In a new research publication set to be presented at the International Conference on Machine Learning (ICML 2025) next month, Apple researchers introduce PROSE, a method aimed at assisting large language models in more effectively discerning and adopting a user’s unique writing preferences by directly learning from their previous writing samples.

### How PROSE operates

The fundamental concept of PROSE (Preference Reasoning by Observing and Synthesizing Examples) is to advance beyond the standard alignment techniques of today, such as prompt engineering or reinforcement learning based on human feedback. Instead, the AI formulates an internal and interpretable profile of the user’s genuine writing style.

Rather than necessitating the user to manually supply style guides or modify numerous AI drafts, PROSE functions in two phases:

1. **Iterative Refinement**: The AI systematically compares its generated responses with actual examples from the user, fine-tuning its internal “preference description” until it yields an output that closely resembles the user’s writing.

2. **Consistency Verification**: To prevent fixation on a single example, which may not accurately reflect the user’s overall writing style, the AI verifies that any inferred preference (e.g., “use concise sentences” or “begin with humor”) remains consistent across various writing samples.

Essentially, PROSE creates a self-evolving style profile, tests it against multiple user examples, and uses that as a foundation for future outputs.

### Why this is significant for Apple Intelligence

Though the paper does not specifically name Apple products or services, the link is clear.
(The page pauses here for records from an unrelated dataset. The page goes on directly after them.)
(** Bounds whose width overflows pass the validation, but every sampled gene is
    infinite: no child is ever in bounds and the retry loop never returns. *)
Definition wideParam : Param (V := string) := FloatParam "x" (fneg (flit (10 ^ 308) 1)) (flit (10 ^ 308) 1).
Definition wideCfg : Config (V := string) :=
  mkConfig [wideParam] [mkObjective "loss" false] 2 (flit 9 10) (flit 1 2) (flit 1 2) 42.
Definition infinite : float64 := S754_infinity false.
Definition wideIndividual (id : Z) : individual := mkIndividual id 0 [infinite] [fzero] [fzero] 0 true None.

Theorem crossover_of_wide_bounds_never_returns :
  Param_validate wideParam = Ok tt /\ (forall r, fst <$> sampleGene noLog wideParam r = Some infinite) /\
  forall fuel r, crossover noLog wideCfg fuel [wideIndividual 0; wideIndividual 1] r = None.
Proof.
  splits; [vm_compute; reflexivity| |].
  - intros r. cbn. destruct (Z.even r); vm_compute; reflexivity.
  - assert (Hg : forall x, x ∈ [wideIndividual 0; wideIndividual 1] -> i_genome x = [infinite]).
    { intros x. rewrite !elem_of_cons. by intros [->|[->|Hx]]; [| |apply not_elem_of_nil in Hx]. }
    induction fuel as [|fuel IH]; intros r; [done|]. cbn [crossover].
    destruct (selectParents_in countRng_range 1 [wideIndividual 0; wideIndividual 1] r) as (p0 & p1 & r1 & -> & H0 & H1);
      [repeat constructor|done|]. cbn [mbind option_bind]. rewrite (Hg p0 H0), (Hg p1 H1). cbn [length space wideCfg nc_Space mixGenes rFloat64 countRng].
    cbn [mbind option_bind]. replace (if fleb _ _ then infinite else infinite) with infinite by (by destruct (fleb _ _)).
    replace (contains noLog _ [infinite]) with false by (vm_compute; reflexivity). apply IH.
Qed.
Lemma DecodeHeader_headerBytes protoID serialNo body : isU32 protoID -> isU32 serialNo -> isU32 (Z.of_nat (length body)) ->
  DecodeHeader (headerBytes protoID serialNo body) = Ok (fr_Header (frameOf protoID serialNo body)).
Proof.
  intros Hp Hs Hb. unfold DecodeHeader. rewrite length_headerBytes. cbn [Nat.ltb Nat.leb HeaderLen].
  pose proof (putUint32_back _ Hp) as Ep. pose proof (putUint32_back _ Hs) as Es. pose proof (putUint32_back _ Hb) as Eb.
  pose proof (Sha1.length_Sum body) as Hl. unfold headerBytes, frameOf. cbn [fr_Header].
  set (n := Z.of_nat (length body)) in *. generalize dependent (Sha1.Sum body). intros sha Hl.
  assert (Hlen : forall v, length (putUint32 v) = 4%nat) by (intros v; apply length_le_split).
  pose proof (Hlen protoID) as Lp. pose proof (Hlen serialNo) as Ls. pose proof (Hlen n) as Ln.
  revert Ep Es Eb Lp Ls Ln. generalize (putUint32 protoID), (putUint32 serialNo), (putUint32 n). intros lp ls ln Ep Es Eb Lp Ls Ln.
  explode lp 4%nat. explode ls 4%nat. explode ln 4%nat. explode sha 20%nat. rewrite <- Ep, <- Es, <- Eb. reflexivity.
Qed.

(** What is read of a stream that starts with an encoded frame. *)
Lemma ReadFrame_encoded s protoID serialNo body rest : isU32 protoID -> isU32 serialNo -> Z.of_nat (length body) <= MaxBodyLen ->
  List.concat s = EncodeFrame protoID serialNo body ++ rest ->
  exists s', ReadFrame s = (Ok (frameOf protoID serialNo body), s') /\ List.concat s' = rest.
Proof.
  intros Hp Hq Hb Hs. assert (Hb32 : isU32 (Z.of_nat (length body))) by (unfold isU32, MaxBodyLen in *; lia).
  unfold ReadFrame. destruct (readFull_bytes HeaderLen s) as (s1 & -> & Hs1).
  rewrite Hs, EncodeFrame_split, <- app_assoc in Hs1 |- *. unfold readBytes.
  rewrite (proj2 (Nat.leb_le _ _)) by (rewrite length_app, length_headerBytes; lia).
  rewrite (take_app_eq (headerBytes protoID serialNo body)) by apply length_headerBytes. rewrite DecodeHeader_headerBytes by done. cbn [frameOf fr_Header h_BodyLen].
  rewrite (proj2 (Z.ltb_ge _ _)) by done. rewrite Nat2Z.id.
  rewrite (drop_app_eq (headerBytes protoID serialNo body)) in Hs1 by apply length_headerBytes.
  destruct (readFull_bytes (length body) s1) as (s2 & -> & Hs2). rewrite Hs1 in Hs2 |- *. unfold readBytes.
  rewrite (proj2 (Nat.leb_le _ _)) by (rewrite length_app; lia). rewrite take_app_length.
  unfold VerifyBody. cbn [h_BodySHA1]. rewrite decide_True by done. exists s2. split; [done|].
  by rewrite Hs2, drop_app_length.
Qed.

(** ** The reader is the inverse of the encoder *)

Record Message : Type := mkMessage { ms_ProtoID : Z; ms_SerialNo : Z; ms_Body : list byte }.

Definition encode (m : Message) : list byte := EncodeFrame (ms_ProtoID m) (ms_SerialNo m) (ms_Body m).
Definition decoded (m : Message) : Frame := frameOf (ms_ProtoID m) (ms_SerialNo m) (ms_Body m).
Definition sendable (m : Message) : Prop :=
  isU32 (ms_ProtoID m) /\ isU32 (ms_SerialNo m) /\ Z.of_nat (length (ms_Body m)) <= MaxBodyLen.

Lemma encode_length m : length (encode m) = (HeaderLen + length (ms_Body m))%nat.
Proof. unfold encode. by rewrite EncodeFrame_split, length_app, length_headerBytes. Qed.

(** A stream that ends inside a frame. *)
Lemma ReadFrame_truncated m k s : sendable m -> (k < length (encode m))%nat -> List.concat s = firstn k (encode m) ->
  exists s', ReadFrame s = (Err (if (k =? 0)%nat then ErrEOF else ErrUnexpectedEOF), s').
Proof.
  intros (Hp & Hq & Hb) Hk Hs. rewrite encode_length in Hk.
  assert (Hl : length (List.concat s) = k) by (rewrite Hs, length_firstn, encode_length; lia).
  unfold ReadFrame. destruct (readFull_bytes HeaderLen s) as (s1 & -> & Hs1). unfold readBytes. rewrite Hl.
  destruct (Nat.leb_spec HeaderLen k) as [Hle|Hgt]; [|exists s1; by destruct (k =? 0)%nat].
  assert (Hb32 : isU32 (Z.of_nat (length (ms_Body m)))) by (unfold isU32, MaxBodyLen in *; lia).
  rewrite (proj2 (Nat.eqb_neq k 0)) by (unfold HeaderLen in *; lia).
  unfold encode in Hs. rewrite EncodeFrame_split, firstn_app, length_headerBytes in Hs.
  rewrite (firstn_all2 (headerBytes _ _ _)) in Hs by (rewrite length_headerBytes; done). rewrite Hs in Hs1 |- *.
  rewrite (take_app_eq (headerBytes _ _ _)) by apply length_headerBytes. rewrite DecodeHeader_headerBytes by done.
  cbn [frameOf fr_Header h_BodyLen]. rewrite (proj2 (Z.ltb_ge _ _)) by done. rewrite Nat2Z.id.
  rewrite (drop_app_eq (headerBytes _ _ _)) in Hs1 by apply length_headerBytes.
  destruct (readFull_bytes (length (ms_Body m)) s1) as (s2 & -> & _). rewrite Hs1. unfold readBytes.
  rewrite length_firstn, (proj2 (Nat.leb_gt _ _)) by (unfold HeaderLen in *; lia). exists s2.
  by destruct (_ =? 0)%nat.
Qed.

Lemma concat_encode_length msgs : (length msgs <= length (List.concat (map encode msgs)))%nat.
Proof. induction msgs as [|m msgs IH]; cbn [map List.concat length]; [lia|]. rewrite length_app, encode_length. unfold HeaderLen. lia. Qed.

Lemma readFrames_spec : forall msgs fuel s tail e, Forall sendable msgs -> (length msgs < fuel)%nat ->
  (forall s', List.concat s' = tail -> exists s'', ReadFrame s' = (Err e, s'')) ->
  List.concat s = List.concat (map encode msgs) ++ tail ->
  readFrames fuel s = Some (map decoded msgs, e).
Proof.
  induction msgs as [|m msgs IH]; intros [|fuel] s tail e Hm Hf Ht Hs; cbn [length] in Hf; try lia; cbn [readFrames map List.concat] in *.
  { destruct (Ht s Hs) as [s' ->]. done. }
  inversion Hm as [|? ? (Hp & Hq & Hb) Hm']; subst. rewrite <- app_assoc in Hs.
  destruct (ReadFrame_encoded s _ _ _ _ Hp Hq Hb Hs) as (s' & -> & Hs'). rewrite (IH fuel s' tail e) by (done || lia). done.
Qed.

(** C31: the frame reader inverts the encoder: whatever the chunks in which a
    stream of encoded frames arrives, the reader yields exactly the messages
    sent, in order, with their ids, serial numbers and bodies, and then ends:
    with EOF when the stream stops between two frames, with an unexpected EOF
    when it stops inside one. *)
Theorem frames_roundtrip msgs next k s (Hm : Forall sendable msgs) (Hn : sendable next) (Hk : (k < length (encode next))%nat)
  (Hs : List.concat s = List.concat (map encode msgs) ++ firstn k (encode next)) :
  readLoop s = Some (map decoded msgs, if (k =? 0)%nat then ErrEOF else ErrUnexpectedEOF).
Proof.
  unfold readLoop. apply (readFrames_spec msgs _ s (firstn k (encode next))); [done| |intros s' Hs'; by apply (ReadFrame_truncated next)|done].
  rewrite Hs, length_app. pose proof (concat_encode_length msgs). lia.
Qed.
As Apple delves further into personalized assistant functionalities, methods like PROSE could significantly impact Apple Intelligence’s ability to create texts that resonate more closely with each individual user.

With Apple also enabling developers to access its local models through the recently announced Foundation Models framework, envisioning a future where any application could utilize a system-wide, highly personalized writing assistant to enhance its writing capabilities is feasible.

### A new benchmark has emerged

In the research, Apple additionally presents a new benchmark dataset called PLUME (Preference Learning from User Emails and Memos) for assessing writing-style alignment techniques such as PROSE.

This supersedes an earlier dataset (PRELUDE) and aims to address common problems with LLM personalization assessments, such as superficial preference definitions or unrepresentative tasks.

Utilizing PLUME, the researchers juxtaposed PROSE with prior methodologies, including another preference-learning approach known as CIPHER and conventional in-context learning (ICL) techniques.

The outcome? PROSE surpassed CIPHER by 33% on crucial metrics and even outperformed ICL when paired with advanced models like GPT-4o.

Notably, the paper also indicates that merging PROSE with ICL offers the advantages of both approaches, resulting in up to a 9% enhancement over ICL alone.

### The overarching trend: AI that adapts to you and encourages ongoing engagement

The PROSE initiative aligns with a larger trend in AI research: enhancing assistants to be not only smarter but also more personalized. Whether it’s through on-device fine-tuning, preference modeling, or context-aware prompts, the race is on to bridge the gap between generic LLM outputs and the distinct voice of each user.

Naturally, genuine personalization carries substantial business incentives, as it lays the groundwork for ultimate platform lock-in. However, that is a topic for another discussion.